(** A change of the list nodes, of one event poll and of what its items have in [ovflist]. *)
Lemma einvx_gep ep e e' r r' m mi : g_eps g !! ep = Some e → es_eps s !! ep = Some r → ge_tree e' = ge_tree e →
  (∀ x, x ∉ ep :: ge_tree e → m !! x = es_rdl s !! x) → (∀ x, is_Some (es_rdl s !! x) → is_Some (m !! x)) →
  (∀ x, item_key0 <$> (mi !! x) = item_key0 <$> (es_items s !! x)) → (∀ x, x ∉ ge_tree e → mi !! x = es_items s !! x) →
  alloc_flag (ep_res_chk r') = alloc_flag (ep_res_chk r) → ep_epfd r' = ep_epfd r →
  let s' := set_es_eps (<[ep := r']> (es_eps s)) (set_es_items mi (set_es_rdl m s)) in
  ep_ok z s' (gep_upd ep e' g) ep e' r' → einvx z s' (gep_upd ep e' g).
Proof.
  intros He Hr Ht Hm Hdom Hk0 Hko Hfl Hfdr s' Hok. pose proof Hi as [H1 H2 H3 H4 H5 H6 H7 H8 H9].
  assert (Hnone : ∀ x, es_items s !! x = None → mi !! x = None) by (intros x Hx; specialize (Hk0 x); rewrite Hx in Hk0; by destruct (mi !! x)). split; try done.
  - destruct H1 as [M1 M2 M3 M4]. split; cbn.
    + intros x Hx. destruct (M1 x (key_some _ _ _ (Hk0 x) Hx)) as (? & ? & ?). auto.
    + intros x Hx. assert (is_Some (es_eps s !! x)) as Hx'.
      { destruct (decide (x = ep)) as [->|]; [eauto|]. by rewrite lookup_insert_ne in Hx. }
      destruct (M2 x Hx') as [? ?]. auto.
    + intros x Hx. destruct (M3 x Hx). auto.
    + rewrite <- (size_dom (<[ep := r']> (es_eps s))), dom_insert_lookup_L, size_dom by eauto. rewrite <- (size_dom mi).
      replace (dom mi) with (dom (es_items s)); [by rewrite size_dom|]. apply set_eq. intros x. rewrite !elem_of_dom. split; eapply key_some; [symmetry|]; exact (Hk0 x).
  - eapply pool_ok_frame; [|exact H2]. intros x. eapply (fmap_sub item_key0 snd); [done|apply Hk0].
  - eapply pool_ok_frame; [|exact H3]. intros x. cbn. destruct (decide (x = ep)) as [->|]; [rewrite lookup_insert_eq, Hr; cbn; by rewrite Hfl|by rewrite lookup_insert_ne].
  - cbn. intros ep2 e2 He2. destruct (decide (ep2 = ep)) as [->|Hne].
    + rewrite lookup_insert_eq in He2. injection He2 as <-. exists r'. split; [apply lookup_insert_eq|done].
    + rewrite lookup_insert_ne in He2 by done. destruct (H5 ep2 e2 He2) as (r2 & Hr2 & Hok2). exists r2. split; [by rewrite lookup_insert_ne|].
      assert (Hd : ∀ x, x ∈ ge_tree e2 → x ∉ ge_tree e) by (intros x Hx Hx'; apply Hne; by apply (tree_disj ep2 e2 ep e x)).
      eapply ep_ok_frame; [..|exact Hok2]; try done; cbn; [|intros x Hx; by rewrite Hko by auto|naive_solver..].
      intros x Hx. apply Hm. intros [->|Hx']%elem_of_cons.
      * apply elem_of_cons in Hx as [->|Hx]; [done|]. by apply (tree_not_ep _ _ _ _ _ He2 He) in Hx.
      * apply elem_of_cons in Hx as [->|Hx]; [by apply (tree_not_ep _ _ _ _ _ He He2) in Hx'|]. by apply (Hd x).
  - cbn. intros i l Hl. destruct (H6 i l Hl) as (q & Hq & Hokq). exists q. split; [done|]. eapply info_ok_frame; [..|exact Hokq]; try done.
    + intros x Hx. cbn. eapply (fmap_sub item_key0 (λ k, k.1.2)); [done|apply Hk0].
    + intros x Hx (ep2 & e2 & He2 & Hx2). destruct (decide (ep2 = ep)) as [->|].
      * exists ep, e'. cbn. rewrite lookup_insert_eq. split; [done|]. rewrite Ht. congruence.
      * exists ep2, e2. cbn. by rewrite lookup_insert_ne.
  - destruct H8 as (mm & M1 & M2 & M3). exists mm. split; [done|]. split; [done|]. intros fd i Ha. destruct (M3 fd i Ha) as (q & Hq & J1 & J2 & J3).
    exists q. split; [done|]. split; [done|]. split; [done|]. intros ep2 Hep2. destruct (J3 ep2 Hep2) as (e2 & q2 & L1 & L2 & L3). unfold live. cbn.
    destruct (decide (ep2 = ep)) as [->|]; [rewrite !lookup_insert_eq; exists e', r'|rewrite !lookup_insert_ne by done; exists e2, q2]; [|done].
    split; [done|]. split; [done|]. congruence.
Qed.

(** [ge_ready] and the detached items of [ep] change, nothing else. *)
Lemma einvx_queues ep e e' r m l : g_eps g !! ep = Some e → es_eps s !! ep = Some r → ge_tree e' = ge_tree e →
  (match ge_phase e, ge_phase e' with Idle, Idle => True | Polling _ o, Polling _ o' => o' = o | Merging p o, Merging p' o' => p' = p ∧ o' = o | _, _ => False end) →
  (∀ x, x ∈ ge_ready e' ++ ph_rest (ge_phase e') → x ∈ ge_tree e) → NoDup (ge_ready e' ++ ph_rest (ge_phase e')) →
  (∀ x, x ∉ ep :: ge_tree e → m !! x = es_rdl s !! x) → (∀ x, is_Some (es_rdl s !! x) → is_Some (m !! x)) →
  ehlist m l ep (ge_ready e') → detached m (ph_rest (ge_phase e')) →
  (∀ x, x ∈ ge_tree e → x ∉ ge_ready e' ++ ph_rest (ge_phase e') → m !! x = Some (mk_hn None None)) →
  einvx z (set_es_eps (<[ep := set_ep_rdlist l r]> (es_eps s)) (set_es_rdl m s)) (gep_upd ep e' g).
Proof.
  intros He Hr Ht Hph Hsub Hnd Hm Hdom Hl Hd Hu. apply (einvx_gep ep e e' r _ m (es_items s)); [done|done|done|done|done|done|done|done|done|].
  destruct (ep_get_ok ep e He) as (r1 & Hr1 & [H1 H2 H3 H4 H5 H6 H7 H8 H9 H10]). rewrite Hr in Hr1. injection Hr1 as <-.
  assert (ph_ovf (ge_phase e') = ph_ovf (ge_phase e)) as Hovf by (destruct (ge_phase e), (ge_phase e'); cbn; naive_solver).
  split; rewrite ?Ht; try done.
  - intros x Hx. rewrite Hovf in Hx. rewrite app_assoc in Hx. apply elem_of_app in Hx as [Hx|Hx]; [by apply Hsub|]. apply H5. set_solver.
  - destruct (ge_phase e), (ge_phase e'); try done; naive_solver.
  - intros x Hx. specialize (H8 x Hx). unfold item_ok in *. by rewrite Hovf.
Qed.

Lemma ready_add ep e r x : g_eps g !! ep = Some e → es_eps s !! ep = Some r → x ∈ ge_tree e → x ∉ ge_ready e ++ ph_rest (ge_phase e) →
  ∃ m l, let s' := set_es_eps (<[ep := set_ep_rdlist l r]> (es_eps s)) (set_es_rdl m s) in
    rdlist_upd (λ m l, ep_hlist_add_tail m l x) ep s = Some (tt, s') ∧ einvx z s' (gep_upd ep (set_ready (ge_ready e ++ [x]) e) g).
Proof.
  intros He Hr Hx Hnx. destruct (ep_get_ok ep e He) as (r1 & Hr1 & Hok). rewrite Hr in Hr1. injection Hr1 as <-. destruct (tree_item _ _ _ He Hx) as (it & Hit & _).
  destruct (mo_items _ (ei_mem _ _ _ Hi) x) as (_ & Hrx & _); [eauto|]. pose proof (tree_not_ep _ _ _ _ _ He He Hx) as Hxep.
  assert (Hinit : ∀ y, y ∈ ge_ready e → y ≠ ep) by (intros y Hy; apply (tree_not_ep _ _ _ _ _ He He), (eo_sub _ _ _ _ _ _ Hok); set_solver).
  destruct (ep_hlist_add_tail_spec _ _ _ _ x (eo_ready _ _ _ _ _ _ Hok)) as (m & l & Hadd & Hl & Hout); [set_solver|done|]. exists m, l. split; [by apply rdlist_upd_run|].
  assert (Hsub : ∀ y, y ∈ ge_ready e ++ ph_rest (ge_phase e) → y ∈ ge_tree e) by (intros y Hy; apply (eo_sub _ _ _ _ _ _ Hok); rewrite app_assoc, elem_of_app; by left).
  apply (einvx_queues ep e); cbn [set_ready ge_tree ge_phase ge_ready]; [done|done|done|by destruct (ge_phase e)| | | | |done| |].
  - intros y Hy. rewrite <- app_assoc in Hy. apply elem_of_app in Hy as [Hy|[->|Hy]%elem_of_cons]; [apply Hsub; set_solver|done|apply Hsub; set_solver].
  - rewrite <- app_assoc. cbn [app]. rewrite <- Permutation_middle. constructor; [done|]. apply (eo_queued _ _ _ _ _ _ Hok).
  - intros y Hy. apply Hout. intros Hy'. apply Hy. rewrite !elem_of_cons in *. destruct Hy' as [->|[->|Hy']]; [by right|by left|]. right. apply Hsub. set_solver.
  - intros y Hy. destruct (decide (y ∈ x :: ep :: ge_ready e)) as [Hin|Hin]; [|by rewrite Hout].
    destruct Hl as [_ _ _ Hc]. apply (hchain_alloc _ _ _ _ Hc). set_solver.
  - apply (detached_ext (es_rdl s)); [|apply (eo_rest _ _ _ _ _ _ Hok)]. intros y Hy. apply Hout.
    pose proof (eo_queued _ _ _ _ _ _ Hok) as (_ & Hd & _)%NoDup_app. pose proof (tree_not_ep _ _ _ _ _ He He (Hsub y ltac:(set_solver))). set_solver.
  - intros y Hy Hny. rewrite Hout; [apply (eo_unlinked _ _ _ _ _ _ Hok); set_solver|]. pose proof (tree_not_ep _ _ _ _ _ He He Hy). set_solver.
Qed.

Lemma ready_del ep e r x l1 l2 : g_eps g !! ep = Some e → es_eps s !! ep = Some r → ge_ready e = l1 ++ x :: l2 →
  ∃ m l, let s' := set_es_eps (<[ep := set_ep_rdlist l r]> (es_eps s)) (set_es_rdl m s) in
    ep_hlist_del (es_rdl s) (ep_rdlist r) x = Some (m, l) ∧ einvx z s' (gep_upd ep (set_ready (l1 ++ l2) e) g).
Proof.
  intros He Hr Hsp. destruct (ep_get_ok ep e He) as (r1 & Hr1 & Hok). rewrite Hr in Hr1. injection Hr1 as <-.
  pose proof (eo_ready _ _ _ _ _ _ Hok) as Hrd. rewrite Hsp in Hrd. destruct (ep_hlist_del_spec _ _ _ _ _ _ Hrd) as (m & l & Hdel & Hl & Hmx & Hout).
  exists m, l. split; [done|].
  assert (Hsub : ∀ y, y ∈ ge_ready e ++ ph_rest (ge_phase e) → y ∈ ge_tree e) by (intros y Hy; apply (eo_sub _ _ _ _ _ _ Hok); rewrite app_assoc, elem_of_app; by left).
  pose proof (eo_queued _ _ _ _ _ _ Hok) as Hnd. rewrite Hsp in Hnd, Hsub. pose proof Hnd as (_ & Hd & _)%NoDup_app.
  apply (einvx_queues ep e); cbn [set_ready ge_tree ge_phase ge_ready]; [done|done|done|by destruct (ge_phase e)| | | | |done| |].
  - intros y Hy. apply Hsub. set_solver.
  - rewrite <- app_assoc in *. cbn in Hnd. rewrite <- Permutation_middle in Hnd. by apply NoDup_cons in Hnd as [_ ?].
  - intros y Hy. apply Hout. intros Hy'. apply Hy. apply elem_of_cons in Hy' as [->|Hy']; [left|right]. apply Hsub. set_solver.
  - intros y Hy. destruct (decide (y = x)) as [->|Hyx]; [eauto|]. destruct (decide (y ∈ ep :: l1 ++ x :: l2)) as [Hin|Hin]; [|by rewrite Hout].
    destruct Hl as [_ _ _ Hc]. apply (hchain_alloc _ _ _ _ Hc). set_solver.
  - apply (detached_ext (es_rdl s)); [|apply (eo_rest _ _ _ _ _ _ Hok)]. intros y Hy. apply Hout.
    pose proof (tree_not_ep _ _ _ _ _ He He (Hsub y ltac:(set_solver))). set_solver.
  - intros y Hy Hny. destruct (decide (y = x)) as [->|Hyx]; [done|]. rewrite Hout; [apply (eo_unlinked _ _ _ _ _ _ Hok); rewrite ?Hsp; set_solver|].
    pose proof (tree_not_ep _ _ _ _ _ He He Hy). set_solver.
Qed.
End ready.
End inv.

==*==

- [HOW TO COMPLETE THIS TASK]:
The response should be the listing above, limited to the lines between the one holding "- intros y Hy. destruct (decide (y ∈" and the one holding "- intros y Hy. apply Hsub. set_solver.", inclusive, reproduced exactly.

- [EXPECTED ANSWER]:
  - intros y Hy. destruct (decide (y ∈ x :: ep :: ge_ready e)) as [Hin|Hin]; [|by rewrite Hout].
    destruct Hl as [_ _ _ Hc]. apply (hchain_alloc _ _ _ _ Hc). set_solver.
  - apply (detached_ext (es_rdl s)); [|apply (eo_rest _ _ _ _ _ _ Hok)]. intros y Hy. apply Hout.
    pose proof (eo_queued _ _ _ _ _ _ Hok) as (_ & Hd & _)%NoDup_app. pose proof (tree_not_ep _ _ _ _ _ He He (Hsub y ltac:(set_solver))). set_solver.
  - intros y Hy Hny. rewrite Hout; [apply (eo_unlinked _ _ _ _ _ _ Hok); set_solver|]. pose proof (tree_not_ep _ _ _ _ _ He He Hy). set_solver.
Qed.

Lemma ready_del ep e r x l1 l2 : g_eps g !! ep = Some e → es_eps s !! ep = Some r → ge_ready e = l1 ++ x :: l2 →
  ∃ m l, let s' := set_es_eps (<[ep := set_ep_rdlist l r]> (es_eps s)) (set_es_rdl m s) in
    ep_hlist_del (es_rdl s) (ep_rdlist r) x = Some (m, l) ∧ einvx z s' (gep_upd ep (set_ready (l1 ++ l2) e) g).
Proof.
  intros He Hr Hsp. destruct (ep_get_ok ep e He) as (r1 & Hr1 & Hok). rewrite Hr in Hr1. injection Hr1 as <-.
  pose proof (eo_ready _ _ _ _ _ _ Hok) as Hrd. rewrite Hsp in Hrd. destruct (ep_hlist_del_spec _ _ _ _ _ _ Hrd) as (m & l & Hdel & Hl & Hmx & Hout).
  exists m, l. split; [done|].
  assert (Hsub : ∀ y, y ∈ ge_ready e ++ ph_rest (ge_phase e) → y ∈ ge_tree e) by (intros y Hy; apply (eo_sub _ _ _ _ _ _ Hok); rewrite app_assoc, elem_of_app; by left).
  pose proof (eo_queued _ _ _ _ _ _ Hok) as Hnd. rewrite Hsp in Hnd, Hsub. pose proof Hnd as (_ & Hd & _)%NoDup_app.
  apply (einvx_queues ep e); cbn [set_ready ge_tree ge_phase ge_ready]; [done|done|done|by destruct (ge_phase e)| | | | |done| |].
  - intros y Hy. apply Hsub. set_solver.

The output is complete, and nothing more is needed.